Department of Radiology, Perelman School of Medicine at the University of Pennsylvania, 3400 Spruce St., Philadelphia, PA, 19104, USA.
Department of Radiodiagnosis, Sanjay Gandhi Postgraduate Institute of Medical Sciences, Raebareily Road, Lucknow, Uttar Pradesh, 226014, India.
World J Urol. 2019 Oct;37(10):2175-2182. doi: 10.1007/s00345-018-2604-0. Epub 2018 Dec 17.
To evaluate the efficacy and outcome of superselective vesical arterial embolization in the management of severe intractable hematuria secondary to hemorrhagic cystitis.

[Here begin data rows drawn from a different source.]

(* ===== verification/Echo.v ===== *)
(** * What the echo clients and servers of fifo, domain and tcp share

    The poll structure, the [quit] flag that a signal handler sets, and the interface a
    transport offers to [communicate]: a function that reads requests and one that writes
    requests. [TransportOk] is what the clients and servers rely on; Transfer.v discharges it
    for the three transports. *)

From S2P Require Import Prelude CInt Prog Stream Transfer.

(** ** struct pollfd *)

Record pollfd := Pollfd { pfd : Z; events : Z; revents : Z }.

(** poll(2) stores [revents] in the first entries. *)
Fixpoint store_revents (pfds : list pollfd) (rs : list Z) : list pollfd :=
  match pfds, rs with
  | p :: pfds', r :: rs' => Pollfd (pfd p) (events p) r :: store_revents pfds' rs'
  | _, _ => pfds
  end.

Definition checkPoll (pfds : list pollfd) (numPolled : nat) (timeToWait : Z) :
    prog (list pollfd * bool) :=
  r <- sys (Poll (map (fun p => (pfd p, events p)) (take numPolled pfds)) timeToWait) ;;
  if ret r =? -1 then Ret (pfds, false)
  else Ret (store_revents pfds (take numPolled (data r)), true).

(** The [revents] field of entry [i] of a block that holds an array of [pollfd]: a [short] at
    offset 6 of 8 bytes. Before the first poll it is what [malloc] left there. *)
Definition raw_revents (block : list Z) (i : Z) : Z :=
  nth (Z.to_nat (8 * i + 6)) block 0 + 256 * nth (Z.to_nat (8 * i + 7)) block 0.

(** [pfds[i].revents & flag]. *)
Definition ready (pfds : list pollfd) (i : nat) (flag : Z) : bool :=
  match pfds !! i with
  | Some p => truth (Z.land (revents p) flag)
  | None => false
  end.

(** ** The volatile flag [quit] *)

Definition load_quit : prog Z := sysret LoadQuit.

(** [quit == 0]. *)
Definition running : prog bool := q <- load_quit ;; Ret (q =? 0).

(** The handler: [quit = 1]. *)
Definition quit_signal_handler : prog unit := sys_ (StoreQuit 1).

(** The address of the handler. *)
Definition QUIT_HANDLER : Z := 4104.

(** What the six mains do before [communicate]: only [sa_handler] of the structure is
    assigned, its flags and mask are whatever the stack holds. [false]: return a failure. *)
Definition install_quit_handlers : prog bool :=
  u <- sys Uninit ;;
  r <- sysret (Sigaction SIGINT QUIT_HANDLER (drop 1 (data u)) (nth 0 (data u) 0)) ;;
  if negb (r =? 0) then Ret false
  else
    sys_ (Signal SIGPIPE QUIT_HANDLER) ;;;
    sys_ (Signal SIGCHLD SIG_IGN) ;;;
    sys_ (Signal SIGTTIN SIG_IGN) ;;;
    Ret true.

(** [while (fd == -1) fd = attempt;] starting from -1. *)
Definition retry (attempt : prog Z) : prog Z :=
  while (fun fd => Ret (fd =? -1)) (fun _ => attempt) (-1).

Definition cleanup (fd : Z) : prog unit :=
  r <- sysret (Close fd) ;;
  if r =? -1 then Ret tt else Ret tt.

(** ** Transports *)

Record transport := Transport {
  t_read : list Z -> Z -> Z -> prog (list Z * counts);
  t_write : list Z -> Z -> Z -> prog counts
}.

Class TransportOk (T : transport) (rfd wfd : Z) : Prop := {
  t_read_total e (K : KernelIO e) (I : hist -> Prop) h buffer chunk n :
    0 < chunk -> 0 <= n < 2 ^ 63 -> n <= zlen buffer ->
    (forall h', more_in rfd n h h' -> I h') ->
    total e I h (t_read T buffer chunk n) (returns (fun r h' =>
      received_total rfd n h buffer r.1 (n_total r.2) h' /\
      counts_of chunk (n_total r.2) r.2 /\ 0 <= n_total r.2 /\ finished n (n_total r.2) h'));
  t_write_total e (K : KernelIO e) (I : hist -> Prop) h buffer chunk n :
    0 < chunk -> 0 <= n < 2 ^ 63 -> n <= zlen buffer ->
    (forall h', more_out wfd n buffer h h' -> I h') ->
    total e I h (t_write T buffer chunk n) (returns (fun c h' =>
      sent_total wfd n h buffer (n_total c) h' /\
      counts_of chunk (n_total c) c /\ finished n (n_total c) h'))
}.

(** A transport made of an input and an output call. *)
Definition call_transport (input : Z -> call) (output : list Z -> call) : transport :=
  Transport (receive_requests input) (send_requests output).

#[export] Instance call_transport_ok input output rfd wfd
    `{!InputCall input rfd} `{!OutputCall output wfd} :
  TransportOk (call_transport input output) rfd wfd.
Proof.
  split; intros; cbn.
  - by apply receive_requests_total.
  - by apply send_requests_total.
Qed.

(** ** Rules *)

Section rules.
Context (e : env) (I : hist -> Prop).

Lemma total_checkPoll h pfds n t (Q : outcome (list pollfd * bool) -> hist -> Prop) :
  I h ->
  (forall r c, quiet c -> I ((c, r) :: h) /\ forall p ok, Q (Val (p, ok)) ((c, r) :: h)) ->
  total e I h (checkPoll pfds n t) Q.
Proof.
  intros HI HQ. unfold checkPoll, sys. cbn [bind]. apply total_call; [done|].
  destruct (HQ (e h (Poll (map (fun p => (pfd p, events p)) (take n pfds)) t))
    (Poll (map (fun p => (pfd p, events p)) (take n pfds)) t) Logic.I) as [HI' HQ'].
  case_test; by apply total_ret.
Qed.

Lemma total_sysret h c (Q : outcome Z -> hist -> Prop) :
  I h -> I ((c, e h c) :: h) -> Q (Val (ret (e h c))) ((c, e h c) :: h) ->
  total e I h (sysret c) Q.
Proof. intros. unfold sysret. apply total_call; [done|]. by apply total_ret. Qed.

Lemma total_sys_ h c (Q : outcome unit -> hist -> Prop) :
  I h -> I ((c, e h c) :: h) -> Q (Val tt) ((c, e h c) :: h) ->
  total e I h (sys_ c) Q.
Proof. intros. unfold sys_. apply total_call; [done|]. by apply total_ret. Qed.

Lemma total_running h (Q : outcome bool -> hist -> Prop) :
  I h -> I ((LoadQuit, e h LoadQuit) :: h) ->
  Q (Val (ret (e h LoadQuit) =? 0)) ((LoadQuit, e h LoadQuit) :: h) ->
  total e I h running Q.
Proof.
  intros. unfold running, load_quit. apply total_bind, total_sysret; [done|done|].
  cbn [post]. by apply total_ret.
Qed.
End rules.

We retrospectively reviewed the medical records of nine patients with severe intractable hematuria treated with superselective vesical artery embolization at our institution between March 2003 and February 2015. There were six males and three females with a mean age of 56.1 years. Seven patients had transitional cell carcinoma (TCC) of urinary bladder and had undergone transurethral resection of bladder tumor and pelvic radiotherapy. One patient had synchronous renal pelvis and bladder TCC. One patient had aortoarteritis and was receiving cyclophosphamide therapy and another patient had carcinoma cervix post-pelvic radiotherapy. Following the failure of conservative management, superselective vesical artery catheterization and embolization was performed with 300-500-μ PVA particles in all patients. Coil embolization of inferior gluteal artery followed by particle embolization of vesical arteries was done in one patient in whom superior, inferior vesical and inferior gluteal arteries were arising as a trifurcation.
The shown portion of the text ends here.